-------- Supplied material

(** C10: in every run from a reachable session state, the classifier is
    called only with a float taken from 'thickness', with
    'processed_image' not [None]; so every classification shown is the
    classifier's answer on a float and its label is never "N/A". *)
Theorem classifier_called_on_float_only
  (file pil_image : Type) (Image_open : file -> result pil_image)
  (st_image : pil_image -> result unit)
  (np_array_RGB : pil_image -> result raster)
  (w : widgets file) (ss : gmap string pyval) :
  reachable Image_open st_image np_array_RGB ss ->
  shown_from_float (snd (run Image_open st_image np_array_RGB w ss)).
Proof.
  intros Hr. apply reachable_typed in Hr. unfold run. rewrite main_spec.
  destruct (init_session_spec {| session_state := ss; page := [] |})
    as (ss0 & -> & Ht0 & _). cbn [page session_state] in *.
  set (s0 := {| session_state := ss0; page := [] |}).
  assert (thickness_typed (session_state s0)) as H0.
  { unfold thickness_typed in *. cbn. rewrite Ht0.
    destruct (ss !! "thickness") as [[] |]; cbn; tauto. }
  pose proof (upload_section_typed _ _ Image_open st_image np_array_RGB w s0 H0) as H1.
  destruct (upload_section_page _ _ Image_open st_image np_array_RGB w s0)
    as (evs & Hpg & Hev). cbn in Hpg.
  destruct (upload_section Image_open st_image np_array_RGB w s0)
    as [[[] | x] s1]; cbn [snd] in *.
  - apply results_section_float; [exact H1 | now rewrite Hpg].
  - rewrite <- Hpg in Hev. destruct (upload_events_only _ Hev) as (N1 & N2 & _).
    split; intros; exfalso; firstorder.
Qed.
(* ===== verification/_CoqProject ===== *)
-Q . S2P
Prelude.v
Mem.v
LibcMem.v
LibcMemProofs.v
ReplaceStr.v
LibcSort.v
LibcSortProofs.v
Adler.v
XArray.v
XArrayProofs.v
RbTree.v
RbInv.v
RbInsert.v
RbSearch.v
RbDelete.v
BlockTrack.v
BlockIndex.v
Printf.v
PrintfProofs.v
LibcStr.v
LibcStrProofs.v
SeqMatch.v
XArrayOf.v
PoolAlloc.v
PoolAllocProofs.v
RangeMap.v
Chains.v
HashTable.v
HashTableProofs.v
ExeContext.v
ExeContextProofs.v
OSet.v
AvlProofs.v
OSetShape.v
OSetOps.v
OSetProofs.v
OSetIter.v
PoolNodes.v
OSetRuns.v
LogBuffer.v
Mx.v
MxFloat.v
MxQuant.v
MxBlock.v
MxStore.v
Options.v
Tool.v
ToolProofs.v
ToolTrace.v
ToolHeap.v
Heap.v
Instrument.v
InstrumentProofs.v
Malloc.v
MallocApi.v
MallocBlocks.v
MallocLists.v
MallocInv.v
MallocSb.v
MallocInit.v
MallocAlloc.v
MallocRequest.v
MallocDone.v
MallocFree.v
MallocClient.v
MallocAligned.v
MallocShrink.v
MallocPerm.v
MallocUse.v
RbTheorems.v
ToolTheorems.v
MxTheorems.v
InstrumentTheorems.v
LibcTheorems.v
XArrayTheorems.v
HashTheorems.v
OSetTheorems.v
PoolTheorems.v
MallocCheck.v
MallocTheorems.v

----------------

• Problem statement
Each line of the entries holding the string "destruct" should be found and copied.

• Result for this exercise
  destruct (init_session_spec {| session_state := ss; page := [] |})
    destruct (ss !! "thickness") as [[] |]; cbn; tauto. }
  destruct (upload_section_page _ _ Image_open st_image np_array_RGB w s0)
  destruct (upload_section Image_open st_image np_array_RGB w s0)
  - rewrite <- Hpg in Hev. destruct (upload_events_only _ Hev) as (N1 & N2 & _).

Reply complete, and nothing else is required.